- _TASK_
Return all lines of the data in which the string "intros" occurs.
---
(** ** C1: the order of the items *)

(** C1 fails on the code: the items are ordered by the publish date string,
    which begins with the name of the day of the week. In the example of
    the specification, 2023-04-01 is earlier than 2023-05-01, but the string
    for 2023-05-01 (a Monday) is smaller than the string for 2023-04-01 (a
    Saturday): whatever the order of the listing, the feed has the entry of
    [Song.mp3] before the entry of [Other.mp3]. *)
Theorem spec_example_feed_order :
  (exists d_other d_song,
     Datetime.strptime "2023-04-01" = Some d_other
     /\ Datetime.strptime "2023-05-01" = Some d_song
     /\ earlier d_other d_song
     /\ String.ltb (Datetime.strftime d_song) (Datetime.strftime d_other) = true)
  /\ titles_at (run (build_feed "music") (spec_example ["Song.mp3"; "Other.mp3"])).2
       "music/feed.xml"
     = Some [("Song", "Mon, 01 May 2023 00:00:00 "); ("Other", "Sat, 01 Apr 2023 00:00:00 ")]
  /\ titles_at (run (build_feed "music") (spec_example ["Other.mp3"; "Song.mp3"])).2
       "music/feed.xml"
     = Some [("Song", "Mon, 01 May 2023 00:00:00 "); ("Other", "Sat, 01 Apr 2023 00:00:00 ")].
Proof.
  split; [|split].
  - eexists _, _. split; [reflexivity|]. split; [reflexivity|].
    split; [unfold earlier; vm_compute; reflexivity | vm_compute; reflexivity].
  - vm_compute. reflexivity.
  - vm_compute. reflexivity.
Qed.

(** What the sort does: the keys of the result are in non-decreasing order
    of strings. *)
Lemma insert_by_key_sorted {A} (key : A -> string) x l :
  Sorted (fun a b => String.leb (key a) (key b) = true) l ->
  Sorted (fun a b => String.leb (key a) (key b) = true) (insert_by_key key x l).
Proof.
  assert (Hle : forall a b, String.ltb a b = false -> String.leb b a = true).
  { intros a b. unfold String.ltb, String.leb. rewrite (String.compare_antisym b a).
    destruct (String.compare a b); simpl; congruence. }
  assert (Hlt : forall a b, String.ltb a b = true -> String.leb a b = true).
  { intros a b. unfold String.ltb, String.leb.
    destruct (String.compare a b); simpl; congruence. }
  induction l as [|y r IH]; intros Hs; simpl.
  - repeat constructor.
  - destruct (String.ltb (key y) (key x)) eqn:Hyx.
    + inversion Hs as [|? ? Hr Hhd]; subst. constructor; [apply IH, Hr|].
      destruct r as [|z r]; simpl.
      * constructor. apply Hlt, Hyx.
      * destruct (String.ltb (key z) (key x)); constructor.
        -- inversion Hhd; assumption.
        -- apply Hlt, Hyx.
    + constructor; [exact Hs|]. constructor. apply Hle, Hyx.
Qed.

Lemma sort_by_key_sorted {A} (key : A -> string) (l : list A) :
  Sorted (fun a b => String.leb (key a) (key b) = true) (sort_by_key key l).
Proof.
  induction l as [|x r IH]; simpl; [constructor|].
  apply insert_by_key_sorted, IH.
Qed.

(** ** C6: names with a curly apostrophe *)

Lemma clean_head (a : ascii) (t s : string) :
  clean_apostrophes s = String a t -> a <> straight ->
  exists s', s = String a s' /\ clean_apostrophes s' = t.
Proof.
  intros Hc Ha. destruct s as [|c rest]; [discriminate|].
  destruct (Text.startswith curly (String c rest)) eqn:Hs.
  - destruct (startswith_curly_split _ Hs) as [rest' Heq].
    rewrite Heq, clean_curly in Hc. injection Hc as Hc _. congruence.
  - rewrite (clean_other _ _ Hs) in Hc. injection Hc as -> <-.
    exists rest. split; reflexivity.
Qed.

(** A curly apostrophe ahead in the result was ahead in the text. *)
Lemma startswith_curly_clean (c : ascii) (rest : string) :
  Text.startswith curly (String c (clean_apostrophes rest)) = true ->
  Text.startswith curly (String c rest) = true.
Proof.
  intros H. destruct (startswith_curly_split _ H) as [t Ht].
  change (curly +:+ t) with (String "226"%char (String "128"%char (String "153"%char t))) in Ht.
  injection Ht as -> Ht.
  destruct (clean_head _ _ _ Ht) as (s1 & -> & Ht1); [discriminate|].
  destruct (clean_head _ _ _ Ht1) as (s2 & -> & _); [discriminate|].
  reflexivity.
Qed.

(** The result of the replacement has no curly apostrophe. *)
Lemma clean_no_curly (s : string) :
  Text.contains curly (clean_apostrophes s) = false.
Proof.
  induction s as [|rest IH|c rest Hs IH] using clean_ind.
  - reflexivity.
  - rewrite clean_curly. cbn [Text.contains]. rewrite IH. reflexivity.
  - rewrite (clean_other _ _ Hs). cbn [Text.contains]. rewrite IH, orb_false_r.
    destruct (Text.startswith curly (String c (clean_apostrophes rest))) eqn:E;
      [|reflexivity].
    rewrite (startswith_curly_clean _ _ E) in Hs. discriminate.
Qed.

Lemma publish_datetime_frame clean_name date_tag w r w' :
  run (publish_datetime clean_name date_tag) w = (r, w') ->
  trace w' = trace w /\ fs w' = fs w.
Proof.
  rewrite run_publish_datetime. intros H.
  destruct date_tag as [[|c t]|]; [| destruct (Datetime.strptime _) |];
    injection H as <- <-; split; reflexivity.
Qed.

(** The events of [ensure_cover] on an audio file whose tag container
    opens: the reading, the look at the cache, and then only the events of
    an extraction. *)
Lemma ensure_cover_trace w mp3_path cover_dir f tags r w' :
  fs w !! mp3_path = Some f ->
  file_content f = Bytes (Some tags) ->
  run (ensure_cover mp3_path cover_dir) w = (r, w') ->
  let cover_path :=
    Path.join cover_dir (Path.splitext_root (Path.basename mp3_path) +:+ ".jpg") in
  exists evs,
    trace w' = trace w ++ EvOpenTags mp3_path :: EvExists cover_path :: evs
    /\ Forall is_cover_work evs.
Proof.
  intros Hf Hc Hrun cover_path.
  rewrite (run_ensure_cover_opened w mp3_path cover_dir f tags Hf Hc) in Hrun.
  fold cover_path in Hrun.
  destruct (bool_decide _).
  - injection Hrun as <- <-. exists []. simpl. rewrite <- app_assoc.
    split; [reflexivity | constructor].
  - rewrite cover_loop_front_cover in Hrun.
    destruct (front_cover (tag_frames tags)) as [data|].
    + rewrite run_extract_cover in Hrun. simpl in Hrun.
      destruct (ffmpeg w _ _) as [out|stderr|]; [|destruct (Text.utf8_valid stderr)|];
        injection Hrun as <- <-; simpl;
        repeat rewrite <- app_assoc; simpl;
        eexists; (split; [reflexivity|]); repeat constructor.
    + injection Hrun as <- <-. exists []. simpl. rewrite <- app_assoc.
      split; [reflexivity | constructor].
Qed.

(** *** The renamed path *)

Lemma forall_chars_append (P : ascii -> bool) (a b : string) :
  Text.forall_chars P (a +:+ b) = Text.forall_chars P a && Text.forall_chars P b.
Proof.
  induction a as [|x a IH]; [reflexivity|].
  rewrite append_cons. simpl. rewrite IH, andb_assoc. reflexivity.
Qed.

Lemma forall_chars_rev_string (P : ascii -> bool) (s acc : string) :
  Text.forall_chars P (Text.rev_string s acc)
  = Text.forall_chars P s && Text.forall_chars P acc.
Proof.
  revert acc. induction s as [|x s IH]; intros acc; simpl; [reflexivity|].
  rewrite IH. simpl. rewrite !andb_assoc, (andb_comm (Text.forall_chars P s)).
  reflexivity.
Qed.

(** A base name has no slash. *)
Lemma last_component_no_slash (s cur : string) :
  Text.forall_chars Text.not_slash cur = true ->
  Text.forall_chars Text.not_slash (Path.last_component s cur) = true.
Proof.
  revert cur. induction s as [|c s IH]; intros cur Hcur; simpl.
  - unfold Text.reverse. rewrite forall_chars_rev_string, Hcur. reflexivity.
  - destruct (Ascii.eqb c "/") eqn:Hc.
    + apply IH. reflexivity.
    + apply IH. simpl. unfold Text.not_slash at 1. rewrite Hc. exact Hcur.
Qed.

Lemma basename_no_slash (p : string) :
  Text.forall_chars Text.not_slash (Path.basename p) = true.
Proof. apply last_component_no_slash. reflexivity. Qed.

Lemma clean_no_slash (s : string) :
  Text.forall_chars Text.not_slash s = true ->
  Text.forall_chars Text.not_slash (clean_apostrophes s) = true.
Proof.
  induction s as [|rest IH|c rest Hs IH] using clean_ind; intros H.
  - reflexivity.
  - rewrite forall_chars_append in H. apply andb_true_iff in H as [_ H].
    rewrite clean_curly. simpl. apply IH, H.
  - rewrite (clean_other _ _ Hs). simpl in *.
    apply andb_true_iff in H as [Hc H]. rewrite Hc. apply IH, H.
Qed.

Lemma last_component_slash (r cur : string) :
  Path.last_component (r +:+ "/") cur = "".
Proof.
  revert cur. induction r as [|c r IH]; intros cur.
  - reflexivity.
  - rewrite append_cons. simpl. destruct (Ascii.eqb c "/"); apply IH.
Qed.

(** [os.path.basename(os.path.join(d, name)) == name] for a name without
    slash. *)
Lemma basename_join (d name : string) :
  Text.forall_chars Text.not_slash name = true ->
  Path.basename (Path.join d name) = name.
Proof.
  intros Hname. unfold Path.join, Path.basename.
  assert (Hstart : Text.startswith "/" name = false).
  { destruct name as [|c name]; [reflexivity|].
    simpl in Hname. apply andb_true_iff in Hname as [Hc _].
    unfold Text.not_slash in Hc. apply negb_true_iff in Hc.
    cbn [Text.startswith]. rewrite (Ascii.eqb_sym "/"%char c), Hc. reflexivity. }
  rewrite Hstart.
  destruct (String.eqb d "") eqn:Hd.
  - apply String.eqb_eq in Hd. subst d. simpl.
    rewrite append_nil_l, (last_component_plain _ _ Hname). reflexivity.
  - simpl. destruct (Text.endswith "/" d) eqn:Hend.
    + destruct (endswith_split _ _ Hend) as [r ->].
      rewrite (last_component_append _ _ _ Hname), last_component_slash. reflexivity.
    + rewrite <- append_assoc, (last_component_append _ _ _ Hname), last_component_slash.
      reflexivity.
Qed.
---
- _RESULT OF THIS TASK_
  { intros a b. unfold String.ltb, String.leb. rewrite (String.compare_antisym b a).
  { intros a b. unfold String.ltb, String.leb.
  induction l as [|y r IH]; intros Hs; simpl.
  intros Hc Ha. destruct s as [|c rest]; [discriminate|].
  intros H. destruct (startswith_curly_split _ H) as [t Ht].
  rewrite run_publish_datetime. intros H.
  intros Hf Hc Hrun cover_path.
  revert acc. induction s as [|x s IH]; intros acc; simpl; [reflexivity|].
  revert cur. induction s as [|c s IH]; intros cur Hcur; simpl.
  induction s as [|rest IH|c rest Hs IH] using clean_ind; intros H.
  revert cur. induction r as [|c r IH]; intros cur.
  intros Hname. unfold Path.join, Path.basename.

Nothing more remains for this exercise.